Au total, 1.863 migrants sont entrés dans les Centres d'internement pour étrangers (CIE) en 2024, soit 222 de moins qu'en 2023, selon le rapport « Des racines derrière les murs », du Service jésuite des migrants (SJM), présenté au Congrès des députés en septembre de l'année dernière.
De même, le SJM souligne dans le rapport que la majorité des détentions ont eu lieu pour cause d'expulsion : 1.563 personnes (83,90%) contre 300 pour cause de retour (16,10%). Concernant les rapatriements forcés, un total de 3.286 ont été enregistrés tout au long de l'année 2024. Parmi eux, 2.923 correspondaient à des expulsions (88,95%) et 363 à des retours et départs obligatoires (11,05%). 31,56% (1 037) des 3 286 ont été exécutés depuis la CIE.
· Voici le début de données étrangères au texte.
(* ===== verification/HostExamples.v ===== *)
(** * Plans of the assistant on a concrete vault *)
From Stdlib Require Import Ascii String.
#[local] Set Warnings "-clear-no-such-hyp,-register-all".
From S2P Require Import Prelude Text Paths SyncDb Scanner Watcher Knowledge AiTypes AiSession AiEndpoint AiState Guarded ProtectedPaths AiHost AiTools HostTheorems ToolTheorems.

(** ** The parameters, made concrete *)

(** No name needs composing, and there are no links. *)
#[local] Instance composed : Nfc := {| nfc s := s |}.
#[local] Instance no_links : Links := {| canonicalize _ p := Some p; symlink_target _ _ := Err "no links" |}.
#[local] Instance linux_errors : FileErrors :=
  {| file_error_text e := match e with
       | FileNotFound => "No such file or directory" | FileNotADirectory => "Not a directory"
       | FileIsADirectory => "Is a directory" | FileInvalidUtf8 => "stream did not contain valid UTF-8"
       | FileInvalidInput => "Invalid argument" end |}.
#[local] Existing Instance Concrete.ascii_unicode.
#[local] Existing Instance Concrete.pad_blake3.
Definition vault_dir : AbsPath := ["vault"].
Definition vault_files : Fs := list_to_map
  [(["vault"], Dir); (["vault"; "a.md"], File "one" 1); (["vault"; "a"], Dir); (["vault"; "a"; "b.md"], File "two" 1);
   (["vault"; "Knowledge"], Dir); (["vault"; "Knowledge"; "decisions"], Dir);
   (["vault"; "Knowledge"; "decisions"; "d.md"], File "three" 1); (["vault"; "100%.md"], File "four" 1)].
Definition host_world (others : list (Fs → Fs)) : HostWorld :=
  {| h_fs := vault_files; h_ledger := empty_ledger; h_search := []; h_now := 2; h_others := others; h_done := [] |}.
Definition accepts (n : SearchNotice) : Result string unit := Ok tt.
Definition host_run (others : list (Fs → Fs)) (ops : list MutationOp) : Result AiError MutationApplyResult * HostWorld :=
  host_apply_mutation vault_dir accepts {| mp_summary := "plan"; mp_operations := ops |} (host_world others).
Definition content_of (fs : Fs) (p : AbsPath) : option string :=
  match fs !! p with Some (File content _) => Some content | _ => None end.
(** Another program writes a file. *)
Definition saves (p : AbsPath) (content : string) : Fs → Fs := λ fs, <[p := File content 2]> fs.
Definition checksum : string := compute_checksum "one".

(** ** Edits *)

Example edit_of_what_was_read :
  let '(r, w) := host_run [] [ReplaceFile "a.md" "new" checksum None] in
  r = Ok (MutationApplied "plan" []) ∧ content_of (h_fs w) ["vault"; "a.md"] = Some "new".
Proof. vm_compute. auto. Qed.
(** Saved by another program before the check, or between the check and the change *)
Example late_edit_is_refused :
  let '(r, w) := host_run [id; saves ["vault"; "a.md"] "other"] [ReplaceFile "a.md" "new" checksum None] in
  (∃ conflicts, r = Ok (MutationConflict "1 conflict(s) detected. No changes were applied." conflicts)) ∧
  content_of (h_fs w) ["vault"; "a.md"] = Some "other" ∧ h_done w = [].
Proof. vm_compute. eauto. Qed.
Example very_late_edit_is_refused :
  let '(r, w) := host_run [id; id; saves ["vault"; "a.md"] "other"] [ReplaceFile "a.md" "new" checksum None] in
  (∃ conflicts, r = Ok (MutationConflict "Commit-time conflict. No changes were applied." conflicts)) ∧
  content_of (h_fs w) ["vault"; "a.md"] = Some "other" ∧ l_entries (h_ledger w) = [].
Proof. vm_compute. eauto. Qed.
(** Two changes, the second of which finds another file than planned *)
Example second_change_fails :
  let '(r, w) := host_run [id; id; id; id; id; saves ["vault"; "a.md"] "other"]
    [CreateFile "c/d.md" "new"; DeleteFile "a.md" checksum; CreateDirectory "e"] in
  (∃ failed, r = Ok (PartiallyApplied "1 applied, 1 failed, 1 skipped" ["Created c/d.md"] failed ["Created directory e"] [])) ∧
  content_of (h_fs w) ["vault"; "c"; "d.md"] = Some "new" ∧ content_of (h_fs w) ["vault"; "a.md"] = Some "other".
Proof. vm_compute. eauto. Qed.

(** ** Findings *)

(** A move that fails leaves the directories it made, and reports that nothing was applied. *)
Example failed_move_leaves_directories :
  let '(r, w) := host_run [] [RenameFileOp "a" "a/c/d"] in
  (∃ conflicts, r = Ok (MutationConflict "Commit-time conflict. No changes were applied." conflicts)) ∧
  vault_files !! ["vault"; "a"; "c"] = None ∧ h_fs w !! ["vault"; "a"; "c"] = Some Dir.
Proof. vm_compute. eauto. Qed.
(** The directory above the protected ones is not protected: all decisions are moved away. *)
Example protected_directories_can_be_moved :
  guard_ai_raw_mutation_path vault_files vault_dir "Knowledge/decisions/d.md" = Err (protected_path_error "Knowledge/decisions/d.md") ∧
  let '(r, w) := host_run [] [RenameFileOp "Knowledge" "Old"] in
  r = Ok (MutationApplied "plan" []) ∧ content_of (h_fs w) ["vault"; "Knowledge"; "decisions"; "d.md"] = None ∧
  content_of (h_fs w) ["vault"; "Old"; "decisions"; "d.md"] = Some "three".
Proof. vm_compute. auto. Qed.
(** A percent sign has to be encoded for the tool, whose plan has it decoded; the host decodes
    the path of the plan again and refuses it. *)
Example percent_sign_is_decoded_twice :
  (∃ e, guard_ai_raw_mutation_path vault_files vault_dir "100%.md" = Err e) ∧
  guard_ai_raw_mutation_path vault_files vault_dir "100%25.md" = Ok "100%.md" ∧
  (host_run [] [ReplaceFile "100%.md" "new" (compute_checksum "four") None]).1 = Err (AiStateError "Malformed percent encoding").
Proof. vm_compute. eauto. Qed.
(** A line break in a path is refused unless it is encoded. *)
Example control_character_passes_encoded :
  normalize_ai_raw_mutation_path (String.append "a" (String (ascii_of_nat 10) "b.md")) = Err "Path contains NUL or control characters" ∧
  normalize_ai_raw_mutation_path "a%0Ab.md" = Ok (String.append "a" (String (ascii_of_nat 10) "b.md")).
Proof. vm_compute. auto. Qed.

(** ** Witnesses *)

Lemma host_apply_guarded_witness :
  h_done (host_world []) = [] ∧
  let '(r, w') := host_apply_mutation vault_dir accepts
    {| mp_summary := "plan"; mp_operations := [ReplaceFile "a.md" "new" checksum None; CreateDirectory "e"] |} (host_world []) in
  all_performed vault_dir (h_now (host_world [])) (h_done w') ∧
  reported [ReplaceFile "a.md" "new" checksum None; CreateDirectory "e"] (op_of <$> h_done w') r ∧
  (h_done w' ≠ [] → ∀ op, op ∈ [ReplaceFile "a.md" "new" checksum None; CreateDirectory "e"] →
     ∃ fs, guard_mutation_op vault_dir fs op = Ok tt) ∧
  (h_others (host_world []) = [] → chain (h_fs (host_world [])) (h_done w') (h_fs w')).
Proof.
  split; [reflexivity|].
  exact (host_apply_guarded vault_dir accepts
    {| mp_summary := "plan"; mp_operations := [ReplaceFile "a.md" "new" checksum None; CreateDirectory "e"] |} (host_world []) eq_refl).
Defined.

(** ** A reading, an edit, and the change *)

#[local] Instance no_urls : UrlCrate := {| url_parse _ := Err "not a URL" |}.
#[local] Instance no_backends : Backends :=
  {| Backend := unit; gemini_new _ _ := Ok tt; remote_new _ _ := Ok tt; openai_client _ _ _ := Ok tt |}.
Definition build : Build := {| debug_assertions := false; kuku_api_url := None |}.
Definition asked : AiState (T := unit) := create_session "s" Agent (AiState_default build).
Definition context : ToolCallContext := {| tx_session_id := "s"; tx_mode := Agent; tx_editor_context := EditorContext_default |}.
Definition reading : Value := VObject [("path", VString "a.md")].
Definition edit : Value := VObject [("path", VString "a.md"); ("content", VString "new")].
Definition after_reading : AiState (T := unit) := (read_file_call (Ok vault_dir) vault_files context reading asked).2.
Definition shown : NativeToolResult := plain_result "one".
Definition edit_proposal : NativeToolResult :=
  proposes_one "Proposed edit to a.md" "Edit a.md" "new" (ReplaceFile "a.md" "new" checksum None).
Definition edit_plan : MutationPlan := {| mp_summary := "Edit a.md"; mp_operations := [ReplaceFile "a.md" "new" checksum None] |}.
(** A file has to be read before it is edited. *)
Example edit_needs_a_reading :
  (edit_file_call (Ok vault_dir) vault_files context edit asked).1 =
    Err (ToolInvalidArguments "Missing read-time checksum for a.md. Call read_file on this path before edit_file.").
Proof. vm_compute. reflexivity. Qed.
Lemma edit_replaces_what_was_shown_witness :
  op_of <$> h_done (host_apply_mutation vault_dir accepts edit_plan (host_world [])).2 = [ReplaceFile "a.md" "new" checksum None] ∧
  let done := h_done (host_apply_mutation vault_dir accepts edit_plan (host_world [])).2 in
  done = [] ∨
  ∃ content p before found mtime, content_arg edit = Some content ∧
    done = [(ReplaceFile "a.md" content (compute_checksum (nr_text shown)) None, before,
             <[p := File content (h_now (host_world []))]> before)] ∧
    resolve vault_dir before "a.md" = Ok p ∧ before !! p = Some (File found mtime) ∧
    compute_checksum found = compute_checksum (nr_text shown).
Proof.
  split; [vm_compute; reflexivity|].
  refine (edit_replaces_what_was_shown accepts vault_dir context reading edit vault_files vault_files asked after_reading after_reading
    shown edit_proposal "a.md" edit_plan (host_world []) _ _ _ _ _ _); vm_compute; reflexivity.
Defined.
La durée moyenne de confinement en CIE est de 33,66 jours, selon le SJM, qui a demandé « une plus grande transparence » de la part de l'Administration et que les informations sur les données et les procédures soient publiées périodiquement.
ON PEUT VOULOIR METTRE FIN À LA CIE
Justement, le co-porte-parole de Podemos, Pablo Fernández, a assuré ce lundi que son parti aspire à abroger l'actuelle loi sur l'immigration et à la fermeture du Centre d'internement pour étrangers (CIE) dans le cadre d'une future négociation sur le transfert des pouvoirs d'immigration à la Catalogne.
« Nous continuerons à lutter pour que les personnes vulnérables et les migrants puissent avoir plus de droits », a souligné Fernández, estimant que la régularisation extraordinaire des migrants, convenue entre le PSOE et Podemos et mise en œuvre par le gouvernement, atteindra entre 500 000 et 800 000 personnes.
Cependant, il a souligné que sa formation n'est pas satisfaite de cette mesure et souhaite plus, comme modifier la loi actuelle sur l'immigration, mettre fin au CIE et mettre fin aux « descentes racistes » qui, selon lui, ont lieu en Espagne par les forces et organismes de sécurité.